Me voici cette fois au Maroc, où nous faisons connaissance de Meryem au moment fatidique où elle quitte la liberté et l'insouciance de l'enfance où elle pouvait jouer dehors, avec des garçons, où les hommes de la famille la chouchoutaient pour devenir une femme; ce qui pourrait être un passage heureux est pour Meryem synonyme de séparation d'avec les hommes, de recherche d'un mari, d'arrêt des études. A 17 ans, elle se marie avec Omar, 27 ans, en croyant l'aimer parce que c'est un beau parleur et il a de l'argent; sa vie devient un enfer et son mari la répudie un an et demi après les noces.
Pour échapper à la honte, elle émigre clandestinement en France pour rejoindre sa soeur aînée, Aïcha, veuve, qui vit chichement à Paris, en faisant des ménages. Malgré la peur d'être arrêtée et expulsée, car sans papiers, même si elle se fait passer pour sa soeur, malgré la dureté des conditions de vie, elle se fera une amie, découvrira l'art grâce à un de ses employeurs et fera la connaissance d'un philosophe, également sans papier, dont elle se sent très proche.

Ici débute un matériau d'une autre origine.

(* ===== verification/Jobs.v ===== *)
(** * The durable job queue (jobs.py: [JobRecord], [DurableJobQueue])

    The JSON registry on disk is the state: [None] when the file does not
    exist, else its version and its jobs.  Every operation is one critical
    section of [exclusive_file_lock]: it reads the registry, checks, and
    writes at most once, so its effect is the state of the monad.  The clock
    ([datetime.now(UTC)]) and the fresh identifier ([str(uuid4())]) are
    arguments.  Timestamps in records are UTC instants in microseconds. *)

From Stdlib Require Import Ascii ZArith Lia Sorting.Sorted Permutation.
From stdpp Require Import base decidable numbers list strings sets.
From S2P Require Import Prelude PyData Regex JsonGraph JobPayload.

Module Jobs.
Import JsonGraph Payload.

(** ** Data *)

Inductive JobStatus : Type := QUEUED | RUNNING | SUCCEEDED | FAILED.

#[global] Instance JobStatus_eq_dec : EqDecision JobStatus.
Proof. solve_decision. Defined.

Record JobRecord : Type := {
  r_id : string;
  r_type : string;
  r_idempotency_key : string;
  r_payload : json;
  r_status : JobStatus;
  r_attempts : Z;
  r_maximum_attempts : Z;
  r_scheduled_at : Z;
  r_created_at : Z;
  r_updated_at : Z;
  r_lease_owner : option string;
  r_lease_expires_at : option Z;
  r_fencing_token : Z;
  r_error_code : option string;
}.

(** The on-disk registry; [jobs = None] when the "jobs" member is not an object. *)
Record registry : Type := Registry { reg_version : Z; reg_jobs : option (dict string JobRecord) }.

Abbreviation store := (option registry).

Definition REGISTRY_VERSION : Z := 1.
Definition DEFAULT_MAXIMUM_JOB_RECORDS : Z := 4096.
Definition HARD_MAXIMUM_JOB_RECORDS : Z := 100000.
Definition MAXIMUM_TERMINAL_PURGE_BATCH : Z := 1000.

(** ** Validators of identifiers *)

Definition word_char (extra : string) (c : ascii) : bool := is_alnum c || one_of extra c.
Definition lower_word (extra : string) (c : ascii) : bool := is_lower c || is_digit c || one_of extra c.

Definition JOB_TYPE : re :=
  Seq (Chr is_lower) (Seq (Rep 1 63 (Chr (lower_word "-")))
    (Seq (Lit ".") (Seq (Chr is_lower) (Rep 1 95 (Chr (lower_word "._-")))))).
Definition OWNER : re :=
  Seq (Chr is_lower) (Seq (Star (Chr (lower_word "")))
    (Star (Seq (Lit "-") (Plus (Chr (lower_word "")))))).
Definition WORKER_ID : re := Seq (Chr is_alnum) (Rep 2 127 (Chr (word_char "._:-"))).
Definition IDEMPOTENCY_KEY : re := Seq (Chr is_alnum) (Rep 7 255 (Chr (word_char "._:/-"))).
Definition ERROR_CODE : re := Seq (Chr is_lower) (Rep 1 127 (Chr (lower_word "_.-"))).

Definition validate_re (r : re) (msg : string) (value : string) : result string :=
  if fullmatch r value then Ok value else fail ValueErr msg.

Definition validate_job_type : string → result string :=
  validate_re JOB_TYPE "invalid namespaced job type".
Definition owner_job_prefix (owner : string) : result string :=
  _ ← validate_re OWNER "invalid extension owner id" owner; Ok (owner +:+ ".").
Definition validate_worker_id : string → result string := validate_re WORKER_ID "invalid worker id".
Definition validate_idempotency_key : string → result string :=
  validate_re IDEMPOTENCY_KEY "invalid job idempotency key".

Un terrible drame change sa vie et lui permet d'être libre d'étudier, d'aimer, de travailler.
Ce roman nous fait découvrir la société marocaine dans les années 90, de l'intérieur, du point de vue d'une femme et le tableau n'est pas réjouissant. L'exil en France ne l'est guère plus mais il est, cependant, porteur d'espoir. Kabira Beniz met dans la bouche de ses personnages des mots de reconnaissance à l'égard de la France même si les procédures très lourdes, très longues, désespérantes font l'objet d'un réquisitoire, même si Meryem ressent parfois du mépris à son égard.
Le voile, qui donne son titre au roman, est présenté de façon très ambivalente : à la fois artifice de respectabilité, moyen de passer inaperçue dans la rue, protection contre le regard insistant des hommes qui devient, après les attentats islamistes, symbole d'appartenance à une religion du crime, de peur dans le regard des autres
J'ai ressenti de l'empathie pour Meryem et pour Aïcha, de la colère face à la façon dont elles ont été traitées (espérons pour toutes les femmes marocaines, qu'en 2022, leur sort se soit amélioré); j'ai cependant un peu regretté que tout devienne rose à la fin du roman, comme un coup de baguette magique, ce qui me paraît peu crédible et fait perdre un peu de sa force au roman.